John Bassett, a graduate of Wadham College, Oxford, recommended Moore, his jazz bandmate and a rising cabaret talent, to producer Robert Ponsonby, who was putting together a comedy revue entitled Beyond the Fringe. Bassett also chose Jonathan Miller. Moore then recommended Alan Bennett, who in turn suggested Peter Cook.

Beyond the Fringe was at the forefront of the 1960s UK satire boom, although the show's original runs in Edinburgh and the provinces in 1960 had had a lukewarm response. When the revue transferred to the Fortune Theatre in London, in a revised production by Donald Albery and William Donaldson, it became a sensation, thanks in some part to a favourable review by Kenneth Tynan. There were also a number of musical items in the show, using Dudley Moore's music, most famously an arrangement of the Colonel Bogey March in the style of Beethoven, which Moore appears unable to bring to an end.

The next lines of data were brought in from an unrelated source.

(* ===== verification/BtreeCell.v ===== *)
(** * B-tree: pages and cells

    The data of a page of a B-tree, [struct MemPage] and what it uses of [struct
    BtShared], and the routines of btree.c (in sqlite3.c) that find the size of
    a cell and parse it.

    A pointer to a cell is the list of the bytes from there on; reading past the
    end is [None]. *)
From S2P Require Import Prelude Words Varint.
Local Open Scope Z_scope.

(** ** Data *)

Definition PTF_INTKEY : Z := 0x01.
Definition PTF_ZERODATA : Z := 0x02.
Definition PTF_LEAFDATA : Z := 0x04.
Definition PTF_LEAF : Z := 0x08.

(** What pages use of the shared state of the database file; [secure_delete]
    and [cell_size_check] are the flags BTS_SECURE_DELETE and
    SQLITE_CellSizeCk. *)
Record BtShared := mkBtShared {
  pageSize : Z;
  usableSize : Z;
  bt_maxLocal : Z;
  bt_minLocal : Z;
  maxLeaf : Z;
  minLeaf : Z;
  bt_max1bytePayload : Z;
  secure_delete : bool;
  cell_size_check : bool;
  autoVacuum : bool
}.

(** The two methods of a page. *)
Inductive cell_size := CellSizePtr | CellSizePtrNoPayload.
Inductive parse_cell := ParseCellPtr | ParseCellPtrNoPayload | ParseCellPtrIndex.

(** What the flags of a page determine. *)
Record PageKind := mkPageKind {
  intKey : Z;
  intKeyLeaf : Z;
  leaf : Z;
  childPtrSize : Z;
  max1bytePayload : Z;
  maxLocal : Z;
  minLocal : Z;
  xCellSize : cell_size;
  xParseCell : parse_cell
}.

(** [pPayload] is the pointer to the payload, null for a cell without. *)
Record CellInfo := mkCellInfo {
  nKey : Z;
  pPayload : option (list Z);
  nPayload : Z;
  nLocal : Z;
  nSize : Z
}.

(** The limits of a database with the given usable size, from [lockBtree]. *)
Definition payload_limits (pageSize usableSize : Z) (secure_delete cell_size_check autoVacuum : bool) : BtShared :=
  let maxLocal := wrap 16 (u32 (u32 (usableSize - 12) * 64) / 255 - 23) in
  let minLocal := wrap 16 (u32 (u32 (usableSize - 12) * 32) / 255 - 23) in
  mkBtShared pageSize usableSize maxLocal minLocal (wrap 16 (usableSize - 35)) minLocal
    (if 127 <? maxLocal then 127 else u8 maxLocal) secure_delete cell_size_check autoVacuum.

(** ** Flags *)

(** [decodeFlags]: the kind of the page, nothing if it is corrupt. *)
Definition decodeFlags (pBt : BtShared) (flagByte : Z) : option PageKind :=
  let leaf := u8 (Z.shiftr flagByte 3) in
  let flagByte := Z.land flagByte (Z.lnot PTF_LEAF) in
  let childPtrSize := u8 (4 - 4 * leaf) in
  if flagByte =? Z.lor PTF_LEAFDATA PTF_INTKEY then
    Some (mkPageKind 1 (if leaf =? 0 then 0 else 1) leaf childPtrSize (bt_max1bytePayload pBt) (maxLeaf pBt) (minLeaf pBt)
            (if leaf =? 0 then CellSizePtrNoPayload else CellSizePtr)
            (if leaf =? 0 then ParseCellPtrNoPayload else ParseCellPtr))
  else if flagByte =? PTF_ZERODATA then
    Some (mkPageKind 0 0 leaf childPtrSize (bt_max1bytePayload pBt) (bt_maxLocal pBt) (bt_minLocal pBt)
            CellSizePtr ParseCellPtrIndex)
  else None.

(** ** Varints *)

(** The loop [do ... while( *pIter>=0x80 && pIter<pEnd )] and [pIter++]: the
    value and the pointer. [p] is the list of the bytes after [pIter], and [pEnd]
    is [k] bytes after [pIter]. *)
Fixpoint payload_size_loop (k : nat) (nSize : Z) (p : list Z) : option (Z * list Z) :=
  match k with
  | O => None
  | S k =>
    match p with
    | [] => None
    | b :: p =>
      let nSize := Z.lor (u32 (Z.shiftl nSize 7)) (Z.land b 0x7f) in
      if (0x80 <=? b) && (0 <? Z.of_nat k) then payload_size_loop k nSize p else Some (nSize, p)
    end
  end.

(** The inlined reading of the size of the payload. *)
Definition payload_size (p : list Z) : option (Z * list Z) :=
  match p with
  | [] => None
  | b :: p => if 0x80 <=? b then payload_size_loop 8 (Z.land b 0x7f) p else Some (b, p)
  end.

(** The loop [while( *pIter++ & 0x80 && pIter<pEnd )], with [pEnd] [k] bytes
    ahead. *)
Fixpoint skip_varint (k : nat) (p : list Z) : option (list Z) :=
  match k with
  | O => None
  | S k =>
    match p with
    | [] => None
    | b :: p => if negb (Z.land b 0x80 =? 0) && (0 <? Z.of_nat k) then skip_varint k p else Some p
    end
  end.

(** The inlined reading of a 64-bit key, from the second byte on; [k] bytes are
    left before [pEnd]. *)
Fixpoint key_loop (k : nat) (iKey : Z) (p : list Z) : option (Z * list Z) :=
  match p with
  | [] => None
  | b :: p =>
    let iKey := Z.lor (u64 (Z.shiftl iKey 7)) (Z.land b 0x7f) in
    if b <? 0x80 then Some (iKey, p)
    else
      match k with
      | O => None
      | S O => match p with [] => None | b :: p => Some (Z.lor (u64 (Z.shiftl iKey 8)) b, p) end
      | S k => key_loop k iKey p
      end
  end.

Definition cell_key (p : list Z) : option (Z * list Z) :=
  match p with
  | [] => None
  | b :: p => if 0x80 <=? b then key_loop 7 (Z.land b 0x7f) p else Some (b, p)
  end.

Definition s64 (x : Z) : Z := wrap 64 (x + 2 ^ 63) - 2 ^ 63.

(** ** Sizes *)

Section cells.
Context (pBt : BtShared).
Implicit Types (pPage : PageKind) (pCell : list Z).

(** [pIter - pCell]. *)
Definition distance (pIter pCell : list Z) : Z := Z.of_nat (length pCell) - Z.of_nat (length pIter).

(** [&pCell[n]]. *)
Definition advance (pCell : list Z) (n : Z) : option (list Z) :=
  if n <=? Z.of_nat (length pCell) then Some (drop (Z.to_nat n) pCell) else None.

Definition cellSizePtr pPage pCell : option Z :=
  pIter ← advance pCell (childPtrSize pPage);
  '(nSize, pIter) ← payload_size pIter;
  pIter ← (if intKey pPage =? 0 then Some pIter else skip_varint 9 pIter);
  if nSize <=? maxLocal pPage then
    let nSize := u32 (nSize + distance pIter pCell) in
    Some (wrap 16 (if nSize <? 4 then 4 else nSize))
  else
    let nSize := u32 (minLocal pPage + u32 (nSize - minLocal pPage) `mod` u32 (usableSize pBt - 4)) in
    let nSize := if maxLocal pPage <? nSize then minLocal pPage else nSize in
    Some (wrap 16 (nSize + (4 + wrap 16 (distance pIter pCell)))).

Definition cellSizePtrNoPayload pCell : option Z :=
  pIter ← advance pCell 4;
  pIter ← skip_varint 9 pIter;
  Some (wrap 16 (distance pIter pCell)).

(** [pPage->xCellSize(pPage, pCell)]. *)
Definition cellSize pPage pCell : option Z :=
  match xCellSize pPage with
  | CellSizePtr => cellSizePtr pPage pCell
  | CellSizePtrNoPayload => cellSizePtrNoPayload pCell
  end.

(** ** Parsing *)

Definition btreeParseCellAdjustSizeForOverflow pPage pCell (nKey nPayload : Z) (pPayload : list Z) : CellInfo :=
  let surplus := s32 (u32 (minLocal pPage + u32 (nPayload - minLocal pPage) `mod` u32 (usableSize pBt - 4))) in
  let nLocal := if surplus <=? maxLocal pPage then wrap 16 surplus else wrap 16 (minLocal pPage) in
  let nSize := wrap 16 (wrap 16 (distance pPayload pCell + nLocal) + 4) in
  mkCellInfo nKey (Some pPayload) nPayload nLocal nSize.

(** The end of the two functions that parse a cell with payload. *)
Definition finish_parse pPage pCell (nKey nPayload : Z) (pIter : list Z) : CellInfo :=
  if nPayload <=? maxLocal pPage then
    let nSize := wrap 16 (nPayload + wrap 16 (distance pIter pCell)) in
    mkCellInfo nKey (Some pIter) nPayload (wrap 16 nPayload) (if nSize <? 4 then 4 else nSize)
  else btreeParseCellAdjustSizeForOverflow pPage pCell nKey nPayload pIter.

Definition btreeParseCellPtrNoPayload pCell : option CellInfo :=
  p ← advance pCell 4;
  '(n, key) ← sqlite3GetVarint p;
  Some (mkCellInfo (s64 key) None 0 0 (wrap 16 (4 + n))).

Definition btreeParseCellPtr pPage pCell : option CellInfo :=
  '(nPayload, pIter) ← payload_size pCell;
  '(iKey, pIter) ← cell_key pIter;
  Some (finish_parse pPage pCell (s64 iKey) nPayload pIter).

Definition btreeParseCellPtrIndex pPage pCell : option CellInfo :=
  pIter ← advance pCell (childPtrSize pPage);
  '(nPayload, pIter) ← payload_size pIter;
  Some (finish_parse pPage pCell nPayload nPayload pIter).

(** [pPage->xParseCell(pPage, pCell, &info)]. *)
Definition parseCell pPage pCell : option CellInfo :=
  match xParseCell pPage with
  | ParseCellPtr => btreeParseCellPtr pPage pCell
  | ParseCellPtrNoPayload => btreeParseCellPtrNoPayload pCell
  | ParseCellPtrIndex => btreeParseCellPtrIndex pPage pCell
  end.
End cells.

In 1962 the show transferred to the John Golden Theatre in New York, with its original cast. President John F. Kennedy attended a performance on 10 February 1963. The show continued in New York until 1964.

===Partnership with Peter Cook===
John Dankworth's trumpeter, Ron Simmonds, remembered the duo playing in the intervals of the band's Saturday night residency at the Marquee Club in 1961.

When Moore returned to the UK he was offered his own series on the BBC, Not Only... But Also (1965, 1966, 1970). It was commissioned specifically as a vehicle for Moore, but when he invited Peter Cook on as a guest, their comedy partnership was so notable that it became a permanent fixture of the series. Cook and Moore are most remembered for their sketches as two working-class men, Pete and Dud, in macs and cloth caps, commenting on politics and the arts, but they also fashioned a series of one-off characters, usually with Moore in the role of interviewer to one of Cook's upper-class eccentrics.

The pair developed an unorthodox method for scripting the material, using a tape recorder to tape an ad-libbed routine that they would then have transcribed and edited. This would not leave enough time to fully rehearse the script, so they often had a set of cue cards. Moore was famous for "corpsing" so, as the programmes often went out live, Cook would deliberately make him laugh to get an even bigger reaction from the studio audience. The BBC wiped much of the series, though some of the soundtracks (which were issued on LP record) have survived. In 1968 Cook and Moore briefly switched to ATV for four one-hour programmes entitled Goodbye Again; however, they were not as critically well-received as the BBC shows.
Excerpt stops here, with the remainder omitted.